▶ [What needs to be done]: Go through the material under this sentence. Return every line holding "Record".

▶ [Raw data]:
(** * Contour Scanner and Trimmer: a shallow embedding

    Model of [extensions/fablabchemnitz/contour_scanner_and_trimmer/
    contour_scanner_and_trimmer.py].  Python floats are read as rationals
    ([Q], compared with [Qeq_bool]); the lxml document is an explicit value
    threaded through a small state-and-exception monad; calls into inkex,
    shapely and poly_point_isect are the fields of the class [Host].

    The document is kept as three stores of objects, path elements, groups
    that hold paths and marker groups, each object with a reference to its
    parent.  The order of the children of a parent is not kept: a search by
    id goes through the stores in their order.  The methods that recurse
    over the children of an element are stated on trees in [Tree]. *)

From Stdlib Require Import List String Ascii Bool Arith ZArith QArith Lia.
From Stdlib Require Import DecimalString Qabs.
Import ListNotations.
Local Open Scope list_scope.

(** ** Python string operations used on element ids *)

Module PyStr.

(** [s.startswith(p)] *)
Fixpoint startswith (p s : string) : bool :=
  match p, s with
  | EmptyString, _ => true
  | String a p', String b s' => Ascii.eqb a b && startswith p' s'
  | String _ _, EmptyString => false
  end.

(** [sub in s] *)
Fixpoint contains (sub s : string) : bool :=
  startswith sub s
  || match s with
     | EmptyString => false
     | String _ s' => contains sub s'
     end.

(** [s.split(sep)] for a non-empty separator; [skip] counts the characters
    of a separator occurrence that are still to be passed over. *)
Fixpoint split_go (sep s : string) (skip : nat) (cur : string) : list string :=
  match s with
  | EmptyString => [cur]
  | String c s' =>
      match skip with
      | S k => split_go sep s' k cur
      | O =>
          if startswith sep s
          then cur :: split_go sep s' (String.length sep - 1) EmptyString
          else split_go sep s' 0 (cur ++ String c EmptyString)%string
      end
  end.

Definition split (sep s : string) : list string := split_go sep s 0 EmptyString.

(** [str(b)] for a Python bool *)
Definition str_bool (b : bool) : string := if b then "True"%string else "False"%string.

End PyStr.

(** ** Geometry primitives and path data *)

Definition point : Type := Q * Q.

(** One entry of [Path.to_arrays()]: [[letter, [args...]]]. *)
Record command := Cmd { letter : ascii; args : list Q }.

Definition path : Type := list command.

(** Python [==] on two lists of floats. *)
Fixpoint args_eqb (a b : list Q) : bool :=
  match a, b with
  | [], [] => true
  | x :: a', y :: b' => Qeq_bool x y && args_eqb a' b'
  | _, _ => false
  end.

Definition command_eqb (c d : command) : bool :=
  Ascii.eqb (letter c) (letter d) && args_eqb (args c) (args d).

(** [Path.__eq__]: list equality, command by command. *)
Fixpoint path_eqb (p q : path) : bool :=
  match p, q with
  | [], [] => true
  | c :: p', d :: q' => command_eqb c d && path_eqb p' q'
  | _, _ => false
  end.

(** [p in totalTrimPaths] *)
Definition path_in (p : path) (l : list path) : bool := existsb (path_eqb p) l.

Definition M_ (x y : Q) : command := Cmd "M" [x; y].
Definition L_ (x y : Q) : command := Cmd "L" [x; y].

(** [[a[-2], a[-1]]] *)
Fixpoint last2 (a : list Q) : option (Q * Q) :=
  match a with
  | [] => None
  | [_] => None
  | [x; y] => Some (x, y)
  | _ :: a' => last2 a'
  end.

(** inkex [Transform]: the six entries of an affine matrix. *)
Definition transform : Type := Q * Q * Q * Q * Q * Q.

(** ** Styles, elements, document *)

(** The style dictionaries [effect] builds from the colour options are
    kept by name; [OwnStyle s] is a style attribute read from the input,
    [Adjusted] the result of [adjust_style]. *)
Inductive style :=
| OwnStyle (s : string)
| Adjusted (s : style)
| relativePathStyle | absolutePathStyle | mixedPathStyle
| polylinePathStyle | bezierPathStyle | openPathStyle | closedPathStyle
| selfIntersectingPathStyle | basicSubSplitLineStyle
| trimLineStyle | nonTrimLineStyle | trimNonIntersectedStyle
| selfIntersectionPointStyle | globalIntersectionPointStyle.

(** An [svg:path] element: id, path data, style and the remaining
    attributes ([element.attrib]). *)
Record element := mkElement {
  el_id : string;
  el_path : path;
  el_style : style;
  el_attrib : list (string * string)
}.

(** [element.getparent()]: the svg root, a group, or [None]. *)
Inductive parent_ref := Root | InGroup (gid : string) | Detached.

Record pathElement := mkPathElement {
  pe_parent : parent_ref;
  pe_elem : element
}.

Record group := mkGroup {
  g_id : string;
  g_parent : parent_ref;
  g_attrib : list (string * string);
  g_children : list element
}.

Record circle := mkCircle {
  c_id : string;
  c_cx : Q;
  c_cy : Q;
  c_r : Q;
  c_transform : option transform;
  c_style : style
}.

(** A group of intersection markers. *)
Record markerGroup := mkMarkers {
  m_id : string;
  m_parent : parent_ref;
  m_circles : list circle
}.

(** The SVG tree below the root: its path elements, the groups holding
    paths, and the marker groups.  A path element of the input is in
    [d_paths], also when it lies in a group, which its parent tells; the
    children of a group are the lines the extension puts there, sub split
    lines and trim lines.  A new object is put at the end of its store. *)
Record document := mkDoc {
  d_paths : list pathElement;
  d_groups : list group;
  d_markers : list markerGroup
}.

(** [self.msg(template.format(args))] *)
Inductive fmt_arg :=
| FStr (s : string) | FInt (n : Z) | FBool (b : bool) | FQ (q : Q) | FPath (p : path).

Inductive message := Msg (template : string) (args : list fmt_arg).

Definition attr (k : string) (a : list (string * string)) : option string :=
  match find (fun kv => String.eqb (fst kv) k) a with
  | Some kv => Some (snd kv)
  | None => None
  end.

(** [attrib[k] = v] *)
Fixpoint set_attr (k v : string) (a : list (string * string)) : list (string * string) :=
  match a with
  | [] => [(k, v)]
  | (k', v') :: a' =>
      if String.eqb k' k then (k, v) :: a' else (k', v') :: set_attr k v a'
  end.

Definition idPrefix : string := "subsplit".
Definition intersectedVerb : string := "-intersected-".

(** ** Options ([add_arguments]) *)

Inductive path_types := open_paths | closed_paths | both | other_types.

Record options := mkOptions {
  show_debug : bool;
  break_apart : bool;
  handle_groups : bool;
  trimming_path_types : path_types;
  flattenbezier : bool;
  flatness : Q;
  decimals : Z;
  snap_tolerance : Q;
  remove_relative : bool;
  remove_absolute : bool;
  remove_mixed : bool;
  remove_polylines : bool;
  remove_beziers : bool;
  remove_opened : bool;
  remove_closed : bool;
  remove_self_intersecting : bool;
  highlight_relative : bool;
  highlight_absolute : bool;
  highlight_mixed : bool;
  highlight_polylines : bool;
  highlight_beziers : bool;
  highlight_opened : bool;
  highlight_closed : bool;
  highlight_self_intersecting : bool;
  draw_subsplit : bool;
  visualize_self_intersections_opt : bool;
  visualize_global_intersections_opt : bool;
  draw_trimmed : bool;
  combine_nonintersects_opt : bool;
  remove_duplicates_opt : bool;
  reverse_removal_order : bool;
  keep_original_after_trim : bool;
  strokewidth : Q;
  dotsize_intersections : Z;
  removefillsetstroke : bool;
  bezier_trimming : bool;
  apply_style_to_subsplits : bool;
  apply_style_to_trimmed : bool
}.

▶ [Response to this exercise]:
Record command := Cmd { letter : ascii; args : list Q }.
Record element := mkElement {
Record pathElement := mkPathElement {
Record group := mkGroup {
Record circle := mkCircle {
Record markerGroup := mkMarkers {
Record document := mkDoc {
Record options := mkOptions {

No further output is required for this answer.